Objective Using a biopsychosocial framework and the three-factor fatigue model, we aimed to (1) plot recovery of fatigue over the 3 months following paediatric concussion and (2) explore factors associated with persisting fatigue during the first 3 months postconcussion.

Methods 240 children and adolescents aged 5–18 years (M=11.64, SD=3.16) completed assessments from time of injury to 3 months postinjury. Separate linear mixed effects models were conducted for child and parent ratings on the PedsQL-Multidimensional Fatigue Scale to plot recovery across domains (General, Cognitive, Sleep/Rest) and Total fatigue, from 1 week to 3 months postinjury. Two-block hierarchical regression analyses were then conducted for parent and child ratings of fatigue at each time point, with age, sex and acute symptoms in block 1 and child and parent mental health variables added to block 2.
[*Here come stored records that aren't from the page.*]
(* ===== verification/Domain.v ===== *)
(** * Canonical domain contracts ([src/domain.rs])

    The idempotency hash, the stable durable identifiers, UTF-8 safe
    truncation, and the encoding of message content: content blocks are bounded
    before they are stored and decoded from every shape the store may hold.
    The (de)serialisation [serde] derives for a block is an interface with the
    law the attributes of the struct document; [DerivedSerde] is an
    implementation of it that follows those attributes. *)

From S2P Require Import Prelude Utf8 Json.
From stdpp Require Import pretty.
From Stdlib Require Import Strings.Byte.

(** ** Hash *)

Definition fnv_offset : Z := 0xcbf29ce484222325.
Definition fnv_prime : Z := 0x00000100000001b3.

Definition fnv_step (hash : Z) (b : byte) : Z := wrap64 (Z.lxor hash (bval b) * fnv_prime).

Definition fnv1a64 (bytes : list byte) : Z := fold_left fnv_step bytes fnv_offset.

(** ** Truncation *)

Definition truncate_for_log (message : string) (max_chars : nat) : string :=
  match char_indices message !! max_chars with
  | Some (index, _) => str_take index message
  | None => message
  end.

Definition MAX_DURABLE_TEXT_CHARS : nat := N.to_nat 65536.
Definition MAX_DURABLE_ID_BYTES : nat := 128.

Definition truncate_utf8_chars (text : string) (max_chars : nat) : string * bool :=
  match char_indices text !! max_chars with
  | Some (index, _) => (str_take index text, true)
  | None => (text, false)
  end.

(** ** Durable identifiers *)

Definition provider_pending_may_retry
    (has_durable_response request_is_idempotent has_effect : bool) : bool :=
  negb has_durable_response && request_is_idempotent && negb has_effect.

(** The [scan] over the characters: stops at the first one that does not fit. *)
Fixpoint scan_width (bytes : nat) (cs : list char) : list char :=
  match cs with
  | [] => []
  | ch :: cs' =>
      if bool_decide (MAX_DURABLE_ID_BYTES < bytes + len_utf8 ch) then []
      else ch :: scan_width (bytes + len_utf8 ch) cs'
  end.
(* ===== verification/LifecycleSpec.v ===== *)
(** * What the lifecycle engine promises, and that it keeps it

    The promise is an abstract machine over calls, without tokens, clocks or
    approvals: a call is started once, within the limit, and then closed at
    most once, by a result or by an interruption.  Its labels are the durable
    calls.  The engine refines it: every operation is a step of the machine
    with the durable calls it made as label. *)

From S2P Require Import Prelude Utf8 Json Capability Lifecycle.
From stdpp Require Import pretty.

(** ** The abstract machine *)

Inductive Phase := Running | Done | Cut.

Abbreviation calls := (gmap string Phase).

Definition failed_start (j : DurableCall) : Prop :=
  match j with JStarted _ false => True | _ => False end.

Definition cut_all (cs : list string) (m : calls) : calls := foldl (fun m c => <[c := Cut]> m) m cs.

(** A prefix of the calls being cut is reported, the last report possibly
    answered with an error. *)
Definition interrupts (cs : list string) (j : list DurableCall) : Prop :=
  exists answers, length answers <= length cs /\
    j = zip_with JInterrupt (take (length answers) cs) answers.
(* ===== verification/Artifacts.v ===== *)
(** Artifacts of a run: [capabilities/artifacts.rs].

    The store is shared by the calls of a run, and each of its maps has a lock
    of its own, so a call is a thread whose steps (one per lock taken or
    lifecycle operation) interleave with those of other calls and with the
    lifecycle engine.  A retraction, which holds the objects' lock until it is
    done, is one step.  A result artifact is bound to its token through a guard
    the engine releases or rolls back; the guard of call [i] is the engine's
    resource [2 * i], odd numbers are resources of other capabilities.  What
    the engine's log asks of a guard is done at the end of the operation that
    asked for it.  Identifiers are a stream of version 4 UUIDs. *)
From stdpp Require Import base list strings numbers pretty gmap.
From S2P Require Import Prelude Utf8 Json Sha256 Capability Lifecycle.

Module Artifacts.

(** ** Data *)

Record ArtifactLimits := { max_object_bytes : Z; max_total_bytes : Z; max_objects : Z }.

Definition default_limits : ArtifactLimits :=
  {| max_object_bytes := 8 * 1024 * 1024; max_total_bytes := 64 * 1024 * 1024; max_objects := 1024 |}.

Record ArtifactRef := { ar_id : string; ar_len : Z; ar_hash : string; ar_metadata : Json }.

Record ArtifactRecord := {
  rc_owner_key : string; rc_generation : Z; rc_bytes : list byte; rc_hash : string; rc_metadata : Json
}.

Record CapabilityError := { ce_code : string; ce_message : string }.

Definition from_lifecycle (error : LifecycleError) : CapabilityError :=
  {| ce_code := error_code error; ce_message := error_message error |}.

Record ArtifactInner := {
  objects : gmap string ArtifactRecord; total_bytes : Z; result_calls : gset string
}.

Record ResultArtifactGuard := { ga_id : string; ga_call_key : string; ga_len : Z; ga_released : bool }.

(** The calls, their locals and where they stand. *)
Inductive Request :=
| PutRequest (bytes : list byte) (metadata : Json)
| PutResultRequest (bytes : list byte) (metadata : Json)
| GetRequest (id : string)
| ReferenceRequest (id : string).

Inductive Reply := RefReply (refer : ArtifactRef) | BytesReply (bytes : list byte).

Inductive Progress :=
| Called
| Checked (claims : TokenClaims) (bound : Json)
| Reserved (claims : TokenClaims) (bound : Json)
| Refused (claims : TokenClaims) (error : CapabilityError)
| Stored (claims : TokenClaims) (refer : ArtifactRef)
| Undoing (claims : TokenClaims) (refer : ArtifactRef) (error : CapabilityError)
| Returned (claims : option TokenClaims) (refer : option ArtifactRef) (r : result Reply CapabilityError).

Record Call := { ca_token : string; ca_request : Request; ca_progress : Progress }.

(** ** Metadata of a result *)

Definition MAX_RESULT_METADATA_BYTES : Z := 256.
Definition MAX_RESULT_METADATA_STRING : Z := 128.

Definition result_call_key (claims : TokenClaims) : string :=
  pretty (tc_generation claims) +:+ ":" +:+ tc_call_id claims.

Definition invalid_request (message : string) : CapabilityError :=
  {| ce_code := "invalid_request"; ce_message := message |}.

Fixpoint check_metadata (claims : TokenClaims) (fields : list (string * Json)) : result unit CapabilityError :=
  match fields with
  | [] => Ok tt
  | (key, value) :: rest =>
      if str_eqb key "call_id" then
        match value with
        | JString call_id =>
            if (MAX_RESULT_METADATA_STRING <? slen call_id)%Z then
              Err (invalid_request "result metadata call_id exceeds the allowlisted size")
            else if negb (str_eqb call_id (tc_call_id claims)) then
              Err (invalid_request "result metadata call_id does not match the authorized token")
            else check_metadata claims rest
        | _ => Err (invalid_request "result metadata call_id must be a string")
        end
      else Err (invalid_request "result metadata field is not allowlisted")
  end.

Definition bind_result_metadata `{JsonText} (metadata : Json) (claims : TokenClaims) : result Json CapabilityError :=
  match metadata with
  | JObject fields =>
      if (MAX_RESULT_METADATA_BYTES <? slen (json_text metadata))%Z then
        Err (invalid_request "result metadata exceeds the allowlisted size")
      else
        let? _ := check_metadata claims fields in
        Ok (jobj [("call_id", JString (tc_call_id claims)); ("run", JString (co_run (tc_owner claims)));
                  ("owner", JString (owner_key (tc_owner claims)))])
  | _ => Err (invalid_request "result metadata must be an object")
  end.

(** ** The store *)

Definition new (limits : ArtifactLimits) : result ArtifactInner CapabilityError :=
  if (max_object_bytes limits =? 0)%Z || (max_total_bytes limits =? 0)%Z || (max_objects limits =? 0)%Z then
    Err {| ce_code := "invalid_configuration"; ce_message := "artifact limits must be positive" |}
  else Ok {| objects := ∅; total_bytes := 0; result_calls := ∅ |}.

Definition record_for (claims : TokenClaims) (bytes : list byte) (metadata : Json) : ArtifactRecord := {|
  rc_owner_key := owner_key (tc_owner claims); rc_generation := tc_generation claims; rc_bytes := bytes;
  rc_hash := Sha256.content_hash bytes; rc_metadata := metadata |}.

(** [store_bytes], given the identifier it draws once the quotas allow it. *)
Definition store_bytes (limits : ArtifactLimits) (id : string) (claims : TokenClaims) (bytes : list byte)
    (metadata : Json) (inner : ArtifactInner) : ArtifactInner * result ArtifactRef CapabilityError :=
  if (max_object_bytes limits <? blen bytes)%Z then
    (inner, Err {| ce_code := "artifact_too_large"; ce_message := "artifact exceeds the per-object bound" |})
  else if (max_objects limits <=? Z.of_nat (size (objects inner)))%Z
          || (max_total_bytes limits <? saturating_add (total_bytes inner) (blen bytes))%Z then
    (inner, Err {| ce_code := "artifact_store_exhausted"; ce_message := "artifact store quota is exhausted" |})
  else
    ({| objects := <[id := record_for claims bytes metadata]> (objects inner);
        total_bytes := saturating_add (total_bytes inner) (blen bytes);
        result_calls := result_calls inner |},
     Ok {| ar_id := id; ar_len := blen bytes; ar_hash := Sha256.content_hash bytes; ar_metadata := metadata |}).

Definition lookup (claims : TokenClaims) (id : string) (inner : ArtifactInner) : result ArtifactRecord CapabilityError :=
  let unknown := {| ce_code := "artifact_not_found"; ce_message := "artifact is unknown" |} in
  match objects inner !! id with
  | None => Err unknown
  | Some record =>
      if negb (str_eqb (rc_owner_key record) (owner_key (tc_owner claims)))
         || negb (rc_generation record =? tc_generation claims)%Z then Err unknown
      else Ok record
  end.

Definition reference_of (id : string) (record : ArtifactRecord) : ArtifactRef := {|
  ar_id := id; ar_len := blen (rc_bytes record); ar_hash := rc_hash record; ar_metadata := rc_metadata record |}.

Definition stored (id : string) (inner : ArtifactInner) : option (list byte * Json) :=
  (fun record => (rc_bytes record, rc_metadata record)) <$> objects inner !! id.

Definition stored_len (inner : ArtifactInner) : nat := size (objects inner).

Definition stored_ids (inner : ArtifactInner) : list string := (map_to_list (objects inner)).*1.

Definition reserve (call_key : string) (inner : ArtifactInner) : option ArtifactInner :=
  if decide (call_key ∈ result_calls inner) then None
  else Some {| objects := objects inner; total_bytes := total_bytes inner;
               result_calls := {[call_key]} ∪ result_calls inner |}.

Definition unreserve (call_key : string) (inner : ArtifactInner) : ArtifactInner :=
  {| objects := objects inner; total_bytes := total_bytes inner; result_calls := result_calls inner ∖ {[call_key]} |}.

(** [ResultArtifactGuard::retract] of a guard that was not yet released. *)
Definition retract_object (guard : ResultArtifactGuard) (inner : ArtifactInner) : ArtifactInner :=
  match objects inner !! ga_id guard with
  | Some _ => {| objects := delete (ga_id guard) (objects inner);
                 total_bytes := saturating_sub (total_bytes inner) (ga_len guard);
                 result_calls := result_calls inner |}
  | None => inner
  end.

(** ** The run: engine, store, guards and calls *)

Section run.
Context {W G : Type} `{DurableToolLifecycle W} `{ApprovalGate G} `{JsonText}.
Context (clock : nat -> Z) (instant : nat -> Z) (cancelled : nat -> bool) (issue : nat -> string).
Context (uuid : nat -> string) (frozen : Inner) (owner : CapabilityOwner) (limits : ArtifactLimits).

Record Run := {
  engine : Engine W G; inner : ArtifactInner; guards : gmap nat ResultArtifactGuard; calls : list Call; drawn : nat
}.

Definition with_inner (x : ArtifactInner) (s : Run) : Run :=
  {| engine := engine s; inner := x; guards := guards s; calls := calls s; drawn := drawn s |}.
Definition with_guards (x : gmap nat ResultArtifactGuard) (s : Run) : Run :=
  {| engine := engine s; inner := inner s; guards := x; calls := calls s; drawn := drawn s |}.
Definition draw (s : Run) : Run :=
  {| engine := engine s; inner := inner s; guards := guards s; calls := calls s; drawn := S (drawn s) |}.

(** [ResultArtifactGuard::retract]. *)
Definition retract (i : nat) (s : Run) : Run :=
  match guards s !! i with
  | Some guard =>
      if ga_released guard then s
      else
        with_guards (<[i := {| ga_id := ga_id guard; ga_call_key := ga_call_key guard; ga_len := ga_len guard;
                               ga_released := true |}]> (guards s))
          (with_inner (unreserve (ga_call_key guard) (retract_object guard (inner s))) s)
  | None => s
  end.

Definition guard_resource (i : nat) : Resource := 2 * i.

(** Both [release] and [rollback_unpublished_side_effects] of a guard retract. *)
Definition perform (s : Run) (x : ResourceCall) : Run :=
  if Nat.even (resource_of x) then retract (Nat.div2 (resource_of x)) s else s.

(** The engine moved; what it newly asked of resources is done. *)
Definition settle (e : Engine W G) (s : Run) : Run :=
  fold_left perform (drop (length (resource_log (engine s))) (resource_log e))
    {| engine := e; inner := inner s; guards := guards s; calls := calls s; drawn := drawn s |}.

Definition set_progress (i : nat) (p : Progress) (s : Run) : Run :=
  {| engine := engine s; inner := inner s; guards := guards s;
     calls := alter (fun c => {| ca_token := ca_token c; ca_request := ca_request c; ca_progress := p |}) i (calls s);
     drawn := drawn s |}.

(** [ArtifactCapability::authorize]. *)
Definition authorize_call (token : string) (risk : CapabilityRisk) (s : Run) :
    Run * result TokenClaims CapabilityError :=
  let '(e, r) := authorize clock cancelled frozen owner token risk (engine s) in
  (settle e s, map_err from_lifecycle r).

Definition begin_call (i : nat) (token : string) (risk : CapabilityRisk)
    (k : TokenClaims -> result Json CapabilityError) (s : Run) : Run :=
  match authorize_call token risk s with
  | (s', Ok claims) =>
      match k claims with
      | Ok bound => set_progress i (Checked claims bound) s'
      | Err error => set_progress i (Returned (Some claims) None (Err error)) s'
      end
  | (s', Err error) => set_progress i (Returned None None (Err error)) s'
  end.

Definition store_call (claims : TokenClaims) (bytes : list byte) (metadata : Json) (s : Run) :
    Run * result ArtifactRef CapabilityError :=
  let '(x, r) := store_bytes limits (uuid (drawn s)) claims bytes metadata (inner s) in
  (with_inner x (if is_ok r then draw s else s), r).

(** The next step of call [i]. *)
Definition advance (i : nat) (s : Run) : Run :=
  match calls s !! i with
  | None => s
  | Some c =>
      match ca_progress c, ca_request c with
      | Called, PutRequest _ metadata => begin_call i (ca_token c) Write (fun _ => Ok metadata) s
      | Called, PutResultRequest _ metadata => begin_call i (ca_token c) Read (bind_result_metadata metadata) s
      | Called, _ => begin_call i (ca_token c) Read (fun _ => Ok JNull) s
      | Checked claims metadata, PutRequest bytes _ =>
          match store_call claims bytes metadata s with
          | (s', Ok refer) => set_progress i (Returned (Some claims) (Some refer) (Ok (RefReply refer))) s'
          | (s', Err error) => set_progress i (Returned (Some claims) None (Err error)) s'
          end
      | Checked claims bound, PutResultRequest _ _ =>
          match reserve (result_call_key claims) (inner s) with
          | Some x => set_progress i (Reserved claims bound) (with_inner x s)
          | None => set_progress i (Returned (Some claims) None (Err
              {| ce_code := "artifact_already_published";
                 ce_message := "a result artifact was already published for this call" |})) s
          end
      | Checked claims _, GetRequest id =>
          set_progress i (Returned (Some claims) None
            (result_map (fun record => BytesReply (rc_bytes record)) (lookup claims id (inner s)))) s
      | Checked claims _, ReferenceRequest id =>
          set_progress i (Returned (Some claims) None
            (result_map (fun record => RefReply (reference_of id record)) (lookup claims id (inner s)))) s
      | Reserved claims bound, PutResultRequest bytes _ =>
          match store_call claims bytes bound s with
          | (s', Ok refer) =>
              set_progress i (Stored claims refer)
                (with_guards (<[i := {| ga_id := ar_id refer; ga_call_key := result_call_key claims;
                                        ga_len := ar_len refer; ga_released := false |}]> (guards s')) s')
          | (s', Err error) => set_progress i (Refused claims error) s'
          end
      | Refused claims error, _ =>
          set_progress i (Returned (Some claims) None (Err error))
            (with_inner (unreserve (result_call_key claims) (inner s)) s)
      | Stored claims refer, _ =>
          match register_resource (ca_token c) (guard_resource i) (engine s) with
          | (e, Ok _) => set_progress i (Returned (Some claims) (Some refer) (Ok (RefReply refer))) (settle e s)
          | (e, Err error) => set_progress i (Undoing claims refer (from_lifecycle error)) (settle e s)
          end
      | Undoing claims refer error, _ =>
          set_progress i (Returned (Some claims) (Some refer) (Err error)) (retract i s)
      | _, _ => s
      end
  end.

(** Resources of other capabilities have odd numbers. *)
Definition foreign (op : Op (W := W)) : Op (W := W) :=
  match op with ORegister token r => ORegister token (S (2 * r)) | _ => op end.

Inductive Action := Start (token : string) (request : Request) | Advance (i : nat) | Lifecycle (op : Op (W := W)).

Definition act (s : Run) (a : Action) : Run :=
  match a with
  | Start token request =>
      {| engine := engine s; inner := inner s; guards := guards s;
         calls := calls s ++ [{| ca_token := token; ca_request := request; ca_progress := Called |}];
         drawn := drawn s |}
  | Advance i => advance i s
  | Lifecycle op => settle (fst (exec clock instant cancelled issue frozen (foreign op) (engine s))) s
  end.

Definition run (actions : list Action) (s : Run) : Run := fold_left act actions s.

(** A run starts with an engine as built and an empty store. *)
Definition start_run (e : Engine W G) (x : ArtifactInner) : Run :=
  {| engine := e; inner := x; guards := ∅; calls := []; drawn := 0 |}.

End run.

End Artifacts.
Results There was a significant reduction in both child and parent ratings across the 3 months postinjury for all fatigue domains (all p<0.001). For both child and parent fatigue ratings, child mental health was the most significant factor associated with fatigue at all time points. Adding child and parent mental health variables in the second block of the regression substantially increased the variance explained for both child and parent ratings of fatigue.

Conclusion Our findings confirm that fatigue improves during the first 3 months postconcussion and highlights the importance of considering child and parent mental health screening when assessing patients with persisting postconcussive symptoms.

  • Fatigue
  • Pediatrics
  • Brain Concussion
  • Child Health

Data availability statement

Data are available on reasonable request.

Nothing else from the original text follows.